Carlyle dit : Le Héros est celui qui vit dans la sphère intérieure des choses, dans le Vrai, le Divin et l’Eternel, qui existent toujours, inaperçus de la plupart, sous le Temporaire, le Trivial. Son être est dans cela. Il déclare cela au dehors. Sa vie est un lambeau de l’éternel cœur de la Nature elle-même ; — la vie de tous les hommes aussi. Mais le grand nombre des faibles ne connaît pas le Fait et lui est infidèle la plupart du temps.

Le Héros saisit le mystère du côté moral ; il enseigne le Bien et le Mal, le devoir et la prohibition. Il fixe aux foules une croyance basée sur ce qu’il a deviné de la mystérieuse et uniforme Vérité. Alors il est prophète, comme Moïse, comme Mahomet. S’il saisit le mystère du côté originel, s’il pénètre la sphère des Principes, sans là-dessus édifier une croyance à la portée des foules, sans vulgariser sa vision et sa science, il est Mage, comme Apollonius de Tyane, comme Paracelse, comme Khunrath.

S’il pénètre le monde des Lois et révèle aux hommes non des principes, mais des lois, il est un savant, comme Kepler, comme Newton.

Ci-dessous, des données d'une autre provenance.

(** * dhttp: a shallow embedding of the configurable HTTP client

    The development follows the Go sources: [httpclient.go] (options,
    transport / redirect / jar builders, the [Client] and its request
    methods), the utility file ([addQuery], [mergeOptions], [mergeHeaders],
    [checkParamFile], [hasOption]) and the package-level facade with its
    default client.

    Conventions of the embedding.
    - A Go [int] is a [Z]; the arithmetic the code performs on option
      values is [* 1000] and the conversion of milliseconds to a
      [time.Duration], both written with their 64-bit wrap-around
      ([int_mul], [Duration_of_millis]).
    - A Go [string] is a [string] (a sequence of bytes).
    - [map[K]V] is a [gmap K V]; where the code tests a map against [nil]
      the field is an [option (gmap K V)] with [None] for the nil map.
    - [interface{}] option values are the tagged union [value].
    - A [range] over a map whose visiting order can change the result
      ([checkParamFile], [PostMultipart]) receives the entries as a list in
      the order the runtime happens to visit them; the loop of
      [prepareRequest] over the headers takes its order from the
      environment.
    - Header names are stored as [net/http] stores them, under their
      canonical form ([CanonicalMIMEHeaderKey]).
    - Methods on a [Client] pointer are state transformers over [World]: the client
      object plus the allocator of fresh object identities. *)

From Stdlib Require Import ZArith Lia Ascii DecimalString.
From stdpp Require Import gmap strings list fin_maps sorting.

Local Open Scope string_scope.
Local Open Scope Z_scope.

(** ** Constants (the [const ( ... iota ... )] block)

    [VERSION] occupies position 0 of the block, so [PROXY_HTTP = iota] is 1
    and every following name increments by one. *)

Definition VERSION : string := "2.0".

Il évolue, dans le monde intellectuel, plutôt que dans le monde du Divin, plutôt que dans le monde des Principes.

S’il pénètre le mystère des couleurs et des formes, ou des sonorités, il révèle la Beauté : il est Phidias ou Michel-Ange, ou Léonard de Vinci, ou Beethoven. S’il a saisi le mystère du côté esthétique, comme dit Hegel, il révèle la Beauté, il est poète, dans la plénitude de la force triomphale : il est Dante, Shakespeare, Shelley.

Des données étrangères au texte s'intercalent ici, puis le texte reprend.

(* ===== verification/_CoqProject ===== *)
-Q . S2P
Prelude.v
Mem.v
Image.v
Leb128.v
CodecTypes.v
Codec.v
BitChannel.v
BitBuffer.v
EntCoder.v
RangeSpec.v
Cdf.v
EntEncProof.v
EntDecProof.v
EntRoundTrip.v
SymbolIO.v
SyntaxIO.v
TileSafety.v
TxCommon.v
Tile.v
TxbContext.v
ScanTables.v
Scan.v
DefaultCdfs.v
CoefCdfs.v
FrameContext.v
MvCoding.v
InterMv.v
TxType.v
Coefs.v
CoefLevels.v
CoefsProof.v
CoefBlock.v
CoefSafety.v
CoefTile.v
Palette.v
PaletteColors.v
Partition.v
PartitionTree.v
PartitionProof.v
PartitionSafety.v
ModeInfo.v
ModeInfoProof.v
ModeInfoSafety.v
KeyFrameDemo.v
TileInfo.v
Obu.v
Yv12.v
FrameBuffers.v
BufferPool.v
BufferPoolProof.v
UpscaleProof.v
FrameRefs.v
HeaderIO.v
SeqHeader.v
SeqHeaderSafety.v
FrameQuant.v
FrameFilters.v
FilmGrain.v
GlobalMotion.v
RefOrder.v
FrameTail.v
FrameSize.v
FrameHead.v
FrameHeadSafety.v
FrameHeadTrip.v
Shim.v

Le poète doit avoir pénétré ce que Goethe appelait « le secret ouvert ».

***

Un préjugé, qui commence à disparaître, un vieux lieu commun, qui a été trop répandu, prétend qu’entre le monde de la science et le monde de la poésie, il y a un abîme. Nous avons entendu souvent affirmer que science et poésie sont deux sœurs ennemies, deux antagonistes irréconciliables.

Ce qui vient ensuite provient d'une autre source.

Lemma arr_set_insert a i v : (i < length a)%nat -> arr_set a (Z.of_nat i) v = Some (<[i := v]> a).
Proof.
  intros Hi. unfold arr_set. rewrite (proj2 (Z.leb_le _ _)), (proj2 (Z.ltb_lt _ _)) by lia.
  cbn [andb]. by rewrite Nat2Z.id.
Qed.

(** The element between two parts of an array. *)
Lemma arr_set_mid pre x post v i : i = Z.of_nat (length pre) ->
  arr_set (pre ++ x :: post) i v = Some (pre ++ v :: post).
Proof.
  intros ->. rewrite arr_set_insert by (rewrite length_app; cbn [length]; lia). by rewrite insert_app_r_alt, Nat.sub_diag by lia.
Qed.
Lemma arr_get_mid pre x post i : i = Z.of_nat (length pre) -> arr_get (pre ++ x :: post) i = Some x.
Proof.
  intros ->. unfold arr_get. rewrite (proj2 (Z.leb_le _ _)) by lia. by rewrite Nat2Z.id, list_lookup_middle.
Qed.

Lemma arr_get_nth a i : 0 <= i < Z.of_nat (length a) -> arr_get a i = Some (nthz a i).
Proof.
  intros Hi. unfold arr_get. rewrite (proj2 (Z.leb_le _ _)) by lia. apply nth_lookup_Z. lia.
Qed.

Lemma arr_set_ok a i v : 0 <= i < Z.of_nat (length a) ->
  exists a', arr_set a i v = Some a' /\ length a' = length a /\ nthz a' i = v /\
    forall j, 0 <= j -> j <> i -> nthz a' j = nthz a j.
Proof.
  intros Hi. unfold arr_set. rewrite (proj2 (Z.leb_le _ _)), (proj2 (Z.ltb_lt _ _)) by lia.
  eexists. split; [done |]. rewrite length_insert. split; [done |]. unfold nthz.
  split; [by rewrite nth_lookup, list_lookup_insert_eq by lia |].
  intros j Hj Hne. by rewrite !nth_lookup, list_lookup_insert_ne by lia.
Qed.

Lemma arr_set_length a i v a' : arr_set a i v = Some a' -> length a' = length a.
Proof. unfold arr_set. destruct (_ && _); [| done]. intros [= <-]. apply length_insert. Qed.

Lemma arr_get_set a i v a' : arr_set a i v = Some a' -> arr_get a' i = Some v.
Proof.
  unfold arr_set, arr_get. destruct (Z.leb_spec 0 i), (Z.ltb_spec i (Z.of_nat (length a))); simpl; try done.
  intros [= <-]. apply list_lookup_insert_eq. lia.
Qed.

(** Consecutive stores, and where they end. *)
Fixpoint stores (a : list Z) (at_ : Z) (vals : list Z) : option (list Z * Z) :=
  match vals with
  | [] => Some (a, at_)
  | v :: vals' => a ← arr_set a at_ v; stores a (at_ + 1) vals'
  end.

Lemma stores_ok vals a at_ : 0 <= at_ -> at_ + Z.of_nat (length vals) <= Z.of_nat (length a) ->
  exists a', stores a at_ vals = Some (a', at_ + Z.of_nat (length vals)) /\ length a' = length a /\
    (forall k, 0 <= k < Z.of_nat (length vals) -> nthz a' (at_ + k) = nthz vals k) /\
    (forall j, 0 <= j -> j < at_ \/ at_ + Z.of_nat (length vals) <= j -> nthz a' j = nthz a j).
Proof.
  revert a at_. induction vals as [|v vals IH]; intros a at_ H0 Hl; cbn [stores length] in *.
  - exists a. split_and!; [by rewrite Z.add_0_r | done | intros; lia | done].
  - destruct (arr_set_ok a at_ v ltac:(lia)) as (a1 & -> & L1 & E1 & O1). cbn [mbind option_bind].
    destruct (IH a1 (at_ + 1) ltac:(lia) ltac:(lia)) as (a2 & -> & L2 & E2 & O2).
    exists a2. split_and!; [do 2 f_equal; lia | lia | |].
    + intros k Hk. destruct (Z.eq_dec k 0) as [-> | Hn].
      * rewrite Z.add_0_r, O2, E1 by lia. done.
      * replace (at_ + k) with (at_ + 1 + (k - 1)) by lia. rewrite E2 by lia. unfold nthz.
        by replace (Z.to_nat k) with (S (Z.to_nat (k - 1))) by lia.
    + intros j Hj Ho. rewrite O2, O1 by lia. done.
Qed.

Lemma Forall_nthz (P : Z -> Prop) l : Forall P l <-> forall i, 0 <= i < Z.of_nat (length l) -> P (nthz l i).
Proof.
  rewrite Forall_lookup. split.
  - intros H i Hi. apply (H (Z.to_nat i)). apply nth_lookup_Z. lia.
  - intros H i x Hx. assert (i < length l)%nat by (by eapply lookup_lt_Some).
    rewrite nth_lookup_Z in Hx by done. injection Hx as <-. specialize (H (Z.of_nat i) ltac:(lia)). unfold nthz in H.
    by rewrite Nat2Z.id in H.
Qed.

Lemma nthz_replicate n v k : 0 <= k < Z.of_nat n -> nthz (replicate n v) k = v.
Proof. intros Hk. unfold nthz. by rewrite nth_lookup, lookup_replicate_2 by lia. Qed.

Pour quiconque a quelque peu entrevu la synthèse occulte, pour quiconque a risqué des regards sur le monde du Divin, cet antagonisme n’existe pas plus que celui qu’on trouve entre les religions diverses et la science.

De même que chaque religion est une révélation de l’Universelle vérité, de ce qui constitue la Haute Science, la science définitive, celle qui ne se borne pas à connaître les Lois, mais qui remonte jusqu’à la Cause Première ; de même toute poésie est la vision exprimée d’un rayon émané de cette universelle Vérité.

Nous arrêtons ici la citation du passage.